Thursday, October 16, 2014
Ghostquake Movie Review – Haunted High
Runtime: 84 minutes
Release Date: August 25, 2012
Rating: NR
Director: Jeffery Scott Lando
Ghostquake, better known as Haunted High when it originally aired on television, is one of those films that seems like someone put it together after a night of drinking. Does that mean the movie is so god awful that you should avoid it? Eh, not really. Does it mean that you should immediately run out and add a copy to your collection? Eh, probably not.
Set at the fictional Holloman High School in New England, Ghostquake tells the story of a bunch of random high school kids trapped inside the school. One of those kids, Quentin, finds himself brought into the basement by a teacher who seemingly has pedophilia in his eyes. Instead of raping him or trying to get him to pull his pants down, the teacher goes off on a tangent about how he knows that Quentin has a connection to Danforth, the former headmaster of the school. Danforth apparently operated some crazy cult out of the school in the 1950s. Quentin drops some old gold coins on the ground, and when he grabs them and runs, the teacher reveals that he hid one under his shoe. That coin combined with him knocking over a time capsule somehow lets the ghosts of Danforth and his assistant come back to this world.
While all of this is going on, we get a brief introduction to your stereotypical high school kids. There's the bad boy with a lecherous dad who smokes, the goodie-goodie perfect singer with a crush on her teacher, the nonthreatening lesbian goth girl with a crush on the singer, the straight A student, her jock boyfriend, and let's not forget the overweight nerdy guy obsessed with the paranormal who somehow is so good with computers that the court ordered him to never touch one again.

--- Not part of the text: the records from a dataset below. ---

Lemma represents_insert m s s' key data path : object_key key -> path = obj key ->
  represents m s -> fs_files (fs s') = <[path := data]> (delete (upload_temp s path) (fs_files (fs s))) -> represents (<[key := data]> m) s'.
Proof.
  intros Hk -> Hr Hf key' Hk'. rewrite Hf. destruct (decide (key' = key)) as [->|Hne]; [by rewrite !lookup_insert_eq|].
  rewrite !lookup_insert_ne by (done || (intros E; apply Hne; by apply obj_inj)).
  rewrite lookup_delete_ne by (apply not_eq_sym; by apply obj_not_temp). by apply Hr.
Qed.

Lemma represents_back m s s' path : represents m s -> same_but s (upload_temp s path) (fs_files (fs s')) -> represents m s'.
Proof.
  intros Hr Hs key Hk. rewrite <- Hr by done. apply (f_equal (fun x => x !! obj key)) in Hs.
  by rewrite !lookup_delete_ne in Hs by (apply not_eq_sym; by apply obj_not_temp).
Qed.

(** *** Uploads *)

Lemma body_bytes_pieces l : Forall (fun p => p <> []) l -> body_bytes (Ok <$> l) = Some (concat l).
Proof. induction 1 as [|p l Hp Hl IH]; [done|]. destruct p as [|x p]; [done|]. cbn. cbn in IH. by rewrite IH. Qed.

Lemma body_bytes_cut l n er : Forall (fun p => p <> []) l -> body_bytes (take n (Ok <$> l) ++ [Err er]) = None.
Proof.
  intros Hl. revert n. induction Hl as [|p l Hp Hl IH]; intros n; [by destruct n|]. destruct n as [|n]; [done|].
  destruct p as [|x p]; [done|]. cbn. specialize (IH n). cbn in IH. by rewrite IH.
Qed.

#[local] Abbreviation run := (run_request data_dir within dir_len token client_token now pr pieces).

Lemma run_put m s key len sum data cut : object_key key -> represents m s ->
  let '(resp, s') := run (HPut key len sum data) cut s in
  if (r_status resp <? 400) && bool_decide (cut = None) then represents (<[key := data]> m) s' else represents m s' \/ represents (<[key := data]> m) s'.
Proof.
  intros Hk Hr. unfold run_request. destruct (authorized _ _); cbn [negb]; [|destruct (bool_decide _); by left].
  cbv zeta. set (body := match cut with None => _ | Some n => _ end).
  pose proof (put_object_spec data_dir within dir_len s key (Some len) (Some sum) body now pr) as Hs.
  destruct (put_object _ _ _ _ _ _ _ _ _ s) as [[code|er] s'].
  - destruct Hs as (path & d & Hst). destruct Hst as [Hcode Hp Hb Hf _ _ _ _ _ _ _]. apply file_path_eq in Hp as (_ & Hp & _).
    unfold body in Hb. destruct cut as [n|]; [by rewrite body_bytes_cut in Hb|]. rewrite body_bytes_pieces, pieces_concat in Hb by done. injection Hb as <-.
    cbn [respond bare r_status]. rewrite bool_decide_eq_true_2 by done. pose proof (represents_insert m s s' key data path Hk Hp Hr Hf).
    destruct (_ && _); [done|by right].
  - destruct Hs as (_ & Hs & _). cbn [respond bare r_status]. assert (Hn : (error_status er <? 400) = false) by (by destruct er).
    rewrite Hn. left. by eapply represents_back.
Qed.

Lemma check_status_ok resp a : check_status resp = Ok a -> (r_status resp <? 400) = true.
Proof.
  unfold check_status, classify_status. destruct (Z.leb_spec 400 (r_status resp)); [|intros _; lia].
  destruct (Z.ltb_spec (r_status resp) 400); [lia|]. by destruct (_ || _).
Qed.

#[local] Abbreviation send_req := (exchange data_dir within dir_len token client_token now pr pieces).

(** What an attempt does to the server, whatever becomes of the request. *)
Lemma attempt_server {T} (req : HttpRequest) (h : Response -> result HttpRetryError T) (I : AppState -> Prop) (Q : T -> AppState -> Prop) n :
  I (server n) ->
  (forall cut s, I s -> let '(resp, s') := run req cut s in I s' /\
     (cut = None -> forall b a, h (mkResponse (r_status resp) (r_content_range resp) (r_content_length resp) b) = Ok a -> b = r_body resp \/ (exists k, b = Err k) -> Q a s')) ->
  let '(r, n') := attempt (send_req req) h n in I (server n') /\ (forall a, r = Ok a -> Q a (server n')).
Proof.
  intros HI Hrun. unfold attempt, exchange. assert (HI' : I (server (next_fate n).2)) by (unfold next_fate; by destruct (fates n)).
  destruct (next_fate n) as [fate n1]. cbn in HI'. destruct fate as [|er|k er|er|k].
  - specialize (Hrun None _ HI'). destruct (run req None (server n1)) as [resp s']. destruct Hrun as [H1 H2]. split; [done|].
    intros a Ha. apply (H2 eq_refl (r_body resp)); [|by left]. by destruct resp.
  - split; [done|]. intros a. by destruct (is_retryable_transport er).
  - assert (Hno : forall a : T, (if is_retryable_transport er then Err (Transport er) else Err (Permanent "transport")) = Ok a -> False)
      by (intros a; by destruct (is_retryable_transport er)).
    destruct req; try (split; [done|]; intros a Ha; by destruct (Hno a)).
    specialize (Hrun (Some k) _ HI'). destruct (run _ (Some k) (server n1)) as [resp s']. split; [by destruct Hrun|]. intros a Ha. by destruct (Hno a).
  - specialize (Hrun None _ HI'). destruct (run req None (server n1)) as [resp s']. split; [by destruct Hrun|].
    intros a. by destruct (is_retryable_transport er).
  - specialize (Hrun None _ HI'). destruct (run req None (server n1)) as [resp s']. destruct Hrun as [H1 H2]. split; [done|].
    intros a Ha. apply (H2 eq_refl (Err k)); [done|]. right. by exists k.
Qed.

#[local] Abbreviation call req h := (retry_call data_dir within dir_len token client_token now pr pieces jitter retry req h).
(** The stages of a scan that is not sampled and skips nothing. *)
Lemma scan_stages s r opts c w st c' w' :
  wf_index (chunk_index r) -> skip_packs opts = None -> snapshot_sample_percent opts = None -> objects w = s ->
  integrity_scan e sample r opts c w = (Ok (st, c'), w') ->
  exists orphans st1 w0 w1 exist_issues data_issues,
    objects w0 = s /\ objects w' = s /\
    scan_snapshots e r (collect_chunk_refs opts) (manifest r) (mkScan no_counters orphans ∅) c w0 = (Ok (st1, c'), w1) /\
    issues st = issues st1 ++ exist_issues ++ data_issues /\ snapshot_chunk_refs st = snapshot_chunk_refs st1 /\
    snapshots_checked (counters st) = snapshots_checked (counters st1) /\
    Forall (orphan_issue s) orphans /\
    Forall (fun i => match i with MissingPack p => (exists id en, chunk_index r !! id = Some en /\ pack_id en = p) /\ s !! pack_storage_key p = None
      | PackExistenceCheckFailed p _ => True | _ => False end) exist_issues /\
    (forall id en, chunk_index r !! id = Some en -> s !! pack_storage_key (pack_id en) = None ->
       MissingPack (pack_id en) ∈ exist_issues \/ exists d, PackExistenceCheckFailed (pack_id en) d ∈ exist_issues) /\
    Forall (fun i => match i with CorruptPackContent p _ | PackExistenceCheckFailed p _ => exists id en, chunk_index r !! id = Some en /\ pack_id en = p
      | CorruptChunk id p _ => exists en, chunk_index r !! id = Some en /\ pack_id en = p | _ => False end) data_issues /\
    (if opt_verify_data opts then data_issues = [] -> chunks_data_verified (counters st) = size (chunk_index r) /\
        forall id en, chunk_index r !! id = Some en -> genuine s id en else data_issues = []).
Proof.
  intros Hwf Hskip Hsamp Hw. unfold integrity_scan. rewrite Hskip, Hsamp. cbn [from_option sampled_entries].
  intros Hrun. apply bind_run in Hrun as (orphans & w0 & Ho & Hrun). apply bind_run in Hrun as ([st1 c1] & w1 & Hsn & Hrun). cbn [fst snd] in Hrun.
  set (pcs := map_to_list (group_by_pack ∅ (chunk_index r))) in *.
  assert (Hin : forall p chunks kv, (p, chunks) ∈ pcs -> kv ∈ chunks -> chunk_index r !! kv.1 = Some kv.2 /\ pack_id kv.2 = p).
  { intros p chunks kv Hp%elem_of_map_to_list Hkv. destruct (proj1 (group_elem ∅ (chunk_index r) p kv)) as (? & ? & _); [by rewrite Hp|done]. }
  assert (Hall : forall id en, chunk_index r !! id = Some en -> exists chunks, (pack_id en, chunks) ∈ pcs /\ (id, en) ∈ chunks).
  { intros id en Hen. pose proof (proj2 (group_elem ∅ (chunk_index r) (pack_id en) (id, en))) as Hg.
    destruct (group_by_pack ∅ (chunk_index r) !! pack_id en) as [chunks|] eqn:E.
    - exists chunks. split; [by apply elem_of_map_to_list|]. apply Hg. split_and!; [done..|set_solver].
    - exfalso. eapply not_elem_of_nil, Hg. split_and!; [done..|set_solver]. }
  assert (Hne : forall p chunks, (p, chunks) ∈ pcs -> exists id en, chunk_index r !! id = Some en /\ pack_id en = p).
  { intros p chunks Hp. destruct chunks as [|[id en] chunks]; [|destruct (Hin p _ (id, en) Hp (list_elem_of_here _ _)); eauto].
    exfalso. apply elem_of_map_to_list in Hp. by apply group_nonempty in Hp. }
  assert (Hph : objects w0 = s /\ Forall (orphan_issue s) orphans).
  { destruct (detect_orphans opts).
    - destruct (answers_run s _ _ _ _ _ (phase0_spec s r) Hw Ho) as [? Hor]. split; [done|]. by apply Hor.
    - injection Ho as <- <-. split; [done|by apply Forall_nil]. }
  destruct Hph as [Hw0 Horph].
  apply bind_run in Hrun as (st2 & w2 & Hsp & Hrun). apply bind_run in Hrun as (st3 & w3 & Hsd & Hrun). injection Hrun as <- <- <-.
  assert (Hw1 : objects w1 = s) by (by eapply scan_snapshots_reads).
  assert (Hex : exists exist_issues, objects w2 = s /\ issues st2 = issues st1 ++ exist_issues /\ snapshot_chunk_refs st2 = snapshot_chunk_refs st1 /\
    snapshots_checked (counters st2) = snapshots_checked (counters st1) /\
    Forall (fun i => match i with MissingPack p => p ∈ pcs.*1 /\ s !! pack_storage_key p = None | PackExistenceCheckFailed p _ => p ∈ pcs.*1 | _ => False end) exist_issues /\
    (forall p, p ∈ pcs.*1 -> s !! pack_storage_key p = None -> MissingPack p ∈ exist_issues \/ exists d, PackExistenceCheckFailed p d ∈ exist_issues)).
  { unfold scan_packs in Hsp. destruct pcs as [|x pcs'] eqn:Hpcs.
    { injection Hsp as <- <-. exists []. rewrite app_nil_r. split_and!; [done..|by apply Forall_nil|by intros ? ?%not_elem_of_nil]. }
    rewrite <- Hpcs in *. apply bind_run in Hsp as ([n iss] & w' & Hpe & Hsp). injection Hsp as <- <-. exists iss.
    destruct (answers_run s _ _ _ _ _ (pack_existence_spec s pcs.*1) Hw1 Hpe) as [? Hx]. destruct (Hx _ eq_refl) as (? & ? & _). done. }
  destruct Hex as (exist_issues & Hw2 & Hi2 & Hr2 & Hn2 & Hf2 & Hm2).
  assert (Htyped : forall p chunks kv, (p, chunks) ∈ pcs -> kv ∈ chunks -> pack_id kv.2 = p /\ typed_entry kv).
  { intros p chunks kv Hp Hkv. destruct (Hin p chunks kv Hp Hkv) as [Hen Hpk]. split; [done|].
    destruct (Hwf _ _ Hen) as (_ & _ & [? _] & _ & [? _]). done. }
  assert (Hdata : exists data_issues, objects w3 = s /\ issues st3 = issues st2 ++ data_issues /\ snapshot_chunk_refs st3 = snapshot_chunk_refs st2 /\
    snapshots_checked (counters st3) = snapshots_checked (counters st2) /\
    Forall (fun i => exists p chunks, (p, chunks) ∈ pcs /\ concerns p chunks i) data_issues /\
    (if opt_verify_data opts then data_issues = [] -> chunks_data_verified (counters st3) = chunk_count pcs /\
      forall p chunks kv, (p, chunks) ∈ pcs -> kv ∈ chunks -> genuine s kv.1 kv.2 else data_issues = [])).
  { destruct (opt_verify_data opts).
    - apply bind_run in Hsd as ([n iss] & w' & Hpe & Hsd). injection Hsd as <- <-. exists iss.
      destruct (answers_run s _ _ _ _ _ (parallel_verify_data_spec s pcs Htyped) Hw2 Hpe) as [? Hx]. destruct (Hx _ eq_refl) as (? & ?). done.
    - injection Hsd as <- <-. exists []. rewrite app_nil_r. split_and!; (done || by apply Forall_nil). }
  destruct Hdata as (data_issues & Hw3 & Hi3 & Hr3 & Hn3 & Hf3 & Hd3).
  assert (Hfst : forall p, p ∈ pcs.*1 -> exists id en, chunk_index r !! id = Some en /\ pack_id en = p).
  { intros p ([p' chunks] & -> & Hp)%list_elem_of_fmap. by eapply Hne. }
  exists orphans, st1, w0, w1, exist_issues, data_issues. split_and!; try done.
  - by rewrite Hi3, Hi2, <- app_assoc.
  - by rewrite Hr3, Hr2.
  - by rewrite Hn3, Hn2.
  - eapply Forall_impl; [exact Hf2|]. intros []; try done. intros [? ?]. split; [by apply Hfst|done].
  - intros id en Hen Hn. apply Hm2; [|done]. destruct (Hall id en Hen) as (chunks & Hp & _). apply list_elem_of_fmap. by exists (pack_id en, chunks).
  - eapply Forall_impl; [exact Hf3|]. intros i (p & chunks & Hp & Hc). destruct i; try done; cbn in Hc.
    + subst. by eapply Hne.
    + destruct Hc as [-> ([id' en] & -> & Hid)%list_elem_of_fmap]. destruct (Hin _ _ _ Hp Hid). by exists en.
    + subst. by eapply Hne.
  - destruct (opt_verify_data opts); [|done]. intros E. destruct (Hd3 E) as [Hn Hg]. split; [rewrite Hn; apply group_count|].
    intros id en Hen. destruct (Hall id en Hen) as (chunks & Hp & Hkv). exact (Hg _ _ _ Hp Hkv).
Qed.

(** C19. A clean check means the snapshots can be restored.  If a scan of the
    whole repository with data verification ends without an issue, whatever
    storage faults it met on the way, then it has changed nothing, it has
    looked at every snapshot and at every chunk of the index, and for every
    snapshot of the manifest: listing its items succeeds on the store as it
    is, and every chunk of every file can be read back, with contents whose
    keyed hash is the name of the chunk. *)
Theorem clean_check_restores r opts s faults st c' w' :
  wf_index (chunk_index r) -> unnested (chunk_index r) -> NoDup (snap_name <$> manifest r) ->
  opt_verify_data opts = true -> skip_packs opts = None -> snapshot_sample_percent opts = None ->
  integrity_scan e sample r opts (cache_new BLOB_CACHE_MAX_BYTES) (mkWorld s faults) = (Ok (st, c'), w') -> issues st = [] ->
  objects w' = s /\ snapshots_checked (counters st) = length (manifest r) /\ chunks_data_verified (counters st) = size (chunk_index r) /\
  forall entry c, entry ∈ manifest r -> c = cache_new BLOB_CACHE_MAX_BYTES ->
    exists items c1, computes s (load_snapshot_items e r (snap_name entry) c) (items, c1) /\
      forall it id, it ∈ items -> id ∈ file_ids it ->
        exists data c2, computes s (read_chunk e (chunk_index r) id c) (data, c2) /\ chunk_id_compute (chunk_id_key e) data = id.
Proof.
  intros Hwf Hun Hnd Hv Hskip Hsamp Hrun Hclean.
  destruct (scan_stages s r opts _ (mkWorld s faults) _ _ _ Hwf Hskip Hsamp eq_refl Hrun) as
    (orphans & st1 & w0 & w1 & ei & di & Hw0 & Hw' & Hsn & Hi & _ & Hcount & _ & _ & _ & _ & Hdata).
  rewrite Hclean in Hi. symmetry in Hi. apply app_eq_nil in Hi as [Hi1 [_ Hdi]%app_eq_nil]. rewrite Hv in Hdata. destruct (Hdata Hdi) as [Hn Hg].
  destruct (genuine_placed s (chunk_index r) Hwf Hun Hg) as [Hpl Hid].
  assert (Hc : cache_sound (plain_of s (chunk_index r)) (cache_new BLOB_CACHE_MAX_BYTES)) by (by intros id d).
  pose proof (scan_snapshots_spec (plain_of s (chunk_index r)) s r (collect_chunk_refs opts) (manifest r) (mkScan no_counters orphans ∅) _
    (placed_reads _ _ _ Hpl) (fun en => find_snapshot_NoDup _ en Hnd) Hc) as Hspec.
  destruct (answers_run s _ _ _ _ _ Hspec Hw0 Hsn) as [_ Hx]. destruct (Hx _ eq_refl) as [(new & Hnew & _ & _ & Hall & Hlen) _]. cbn [fst] in *.
  rewrite Hi1 in Hnew. symmetry in Hnew. apply app_eq_nil in Hnew as [_ ->].
  split; [done|]. split; [rewrite Hcount; by apply Hlen|]. split; [done|]. intros entry c Hin ->.
  destruct (Hall entry Hin) as [(i & Hbad & _)|(ids & (d & m & items & Hd & Hm & Hit & -> & Hrefs) & _)]; [by apply not_elem_of_nil in Hbad|].
  exists items. destruct (load_stream_computes e _ s r (item_ptrs m) _ Hpl Hc) as (c1 & Hl & _); [intros id Hp; apply Hrefs, elem_of_app; by right|].
  exists c1. split.
  - eapply computes_bind; [eapply computes_bind; [|exact Hl]|].
    + unfold load_snapshot_meta. rewrite (find_snapshot_NoDup _ entry Hnd Hin). eapply computes_bind; [apply computes_reading|]. cbv beta. rewrite Hd. by apply computes_lift.
    + eapply computes_bind; [by apply computes_lift|]. apply computes_ret.
  - intros it id Hit' Hfid. assert (His : is_Some (chunk_index r !! id)).
    { apply Hrefs, elem_of_app. left. apply list_elem_of_In, in_concat. exists (file_ids it). split; apply list_elem_of_In; [|done]. apply list_elem_of_fmap. by exists it. }
    destruct His as [en Hen]. destruct (read_chunk_computes e _ s (chunk_index r) id en _ Hpl Hen Hc) as (c2 & Hr & _).
    exists (plain_of s (chunk_index r) id), c2. split; [done|]. apply Hid. by eexists.
Qed.
End CheckLaws.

Once Danforth escapes, he sends his assistant to dispatch some of the teachers and students left trapped in the building. In the middle of all this, we meet Danny Trejo. He has a name, but I don't really care what they call him because he's clearly just playing Danny Trejo. The old cult members killed his younger sister, and he's remained behind as some type of guardian ever since. He pretty much just hangs around for years working as a janitor in case something bad happens. Danforth randomly kills a bunch of kids as they look for a way to escape and Danny Trejo tries to bring him down.
The copy of Ghostquake that I rented had Charisma Carpenter's name listed on the front above the title next to Danny Trejo and her picture on the back. After watching it, I want to know she owed money to that necessitated doing this movie. She's in it for maybe three minutes and has lines that pretty much amount to "who are you?" and "ahhhhh!". Being a huge Buffy the Vampire Slayer fan, it was a little unsettling to see her in such a minor role in a bad TV movie.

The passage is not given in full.